Personal details
- Born: Chester Scott Keefer 1897 Altoona, Pennsylvania
- Died: February 3, 1972 (aged 74–75) Brookline, Massachusetts
- Spouse(s): Jean Balfour, Dorothy Campbell
- Children: Ishbel McGill Keefer Lyle
- Parent(s): John Henry Keefer, Jessie G. Scott
- Alma mater: Bucknell University Johns Hopkins School of Medicine
- Profession: Physician

= Chester Keefer =

American physician (1897–1972)

Chester Scott Keefer (1897–1972) was an American physician. He served as "penicillin czar" during World War II, responsible for managing distribution and allocation of the then-new drug for civilian uses in the United States, and was dean of the Boston University School of Medicine.

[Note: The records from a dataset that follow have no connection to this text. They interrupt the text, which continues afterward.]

(** ** Reading the commands back *)

Definition redir_reads (W : Z * Z -> list Z -> Prop) (r : redir) (u : rop * list Z) : Prop :=
  let '(q, e, mode, fd) := r in
  W (q, e) u.2 /\ redir_mode (rop_code u.1) = Some (mode, fd).

(** The tree [c] is the command [t], if [W] says which text its words are. *)
Fixpoint denotes (W : Z * Z -> list Z -> Prop) (c : cmd) (t : command) : Prop :=
  match c, t with
  | CExec args, Exec ws => Forall2 W args ws
  | CRedir c q e mode fd, Redir t op file => redir_reads W (q, e, mode, fd) (op, file) /\ denotes W c t
  | CPipe l r, Pipe t u | CList l r, List t u => denotes W l t /\ denotes W r u
  | CBack c, Back t => denotes W c t
  | _, _ => False
  end.

Definition show_redirs (rs : list (rop * list Z)) : list wtoken :=
  concat (map (fun r => [(rop_code r.1, []); word r.2]) rs).

(** What may follow a simple command, a pipeline, a list. *)
Definition follows (codes : list Z) (l : list wtoken) : Prop :=
  match l with [] => True | u :: _ => u.1 ∈ codes end.

Section read.
Context (m : memory).

Abbreviation seen := (Forall2 (views m)).

Lemma looks_seen toks ts us :
  seen ts us ->
  looks toks ts =
    match us with
    | u :: _ => negb (u.1 =? ch "a") && strchr_lit toks (if u.1 =? ch "+" then ch ">" else u.1)
    | [] => false
    end.
Proof. intros [|[[k q] e] [k' w] ts' us' [Hk _] _]; [done|]. cbn in *. by rewrite Hk. Qed.

Lemma redir_mode_code op : exists mode fd, redir_mode (rop_code op) = Some (mode, fd).
Proof. destruct op; eexists _, _; reflexivity. Qed.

== Early life and education ==

Chester Keefer was born in Altoona, Pennsylvania, in 1897, to John Henry Keefer and Jessie G. Scott. He received a bachelor's degree from Bucknell University in 1918, and graduated from Johns Hopkins School of Medicine in 1922. He was married to Jean Balfour and later to Dorothy Campbell, and had a daughter, Ishbel (Keefer) Lyle.

== Career ==

Keefer taught at Johns Hopkins, the University of Chicago, and Peking Union Medical College (then spelled Peiping Union Medical College) in Beijing, China, before spending 10 years at Harvard University's Thorndike Memorial Laboratory, at Boston City Hospital. In 1940, he took a position at the Boston University School of Medicine, where he spent the remainder of his career and where he worked to develop the research capacity and reputation of the Evans Memorial Department of Clinical Research.

In July 1943, facing shortages of the newly developed antibiotic penicillin, the U.S. War Production Board put Dr. Keefer in charge of domestic supplies and distribution of the drug, which was reserved primarily for military use. For eight months he served as "penicillin czar", responsible for rationing civilian use and monitoring clinical reports in order to compile a fuller picture of the uses and limitations of the new drug. In this role, he personally reviewed all potential civilian cases, making the determination of which individuals would receive the drug and which would not. In 1944, as a specialist in chemotherapy, he was one of 19 physicians named as civilian consultants to the office of the U.S. Surgeon General. In his position at Boston University, he also played a major role in Isaac Asimov's development as one of America's most eminent science writers – by firing him from his teaching role at the BU School of Medicine. Because Asimov had tenure, he retained his title of Associate Professor.

After the war, Keefer served as assistant for health and medical affairs to the Secretary of Health, Education, and Welfare during the presidential administration of Dwight D. Eisenhower. He was Dean of Boston University School of Medicine from 1955-1960, and the school named the Chester Scott Keefer Auditorium in his honor in 1971.

== Professional associations and later life ==

Chester Keefer contributed to the medical literature as author or co-author of 117 articles in professional journals, and was an active member of professional associations, serving as a member of the American Academy of Arts and Sciences since 1943, a member of the American Philosophical Society since 1951, president of the American College of Physicians in 1960-61, and of the American Clinical and Climatological Association in 1963-64.

He died in February, 1972, at the age of 74.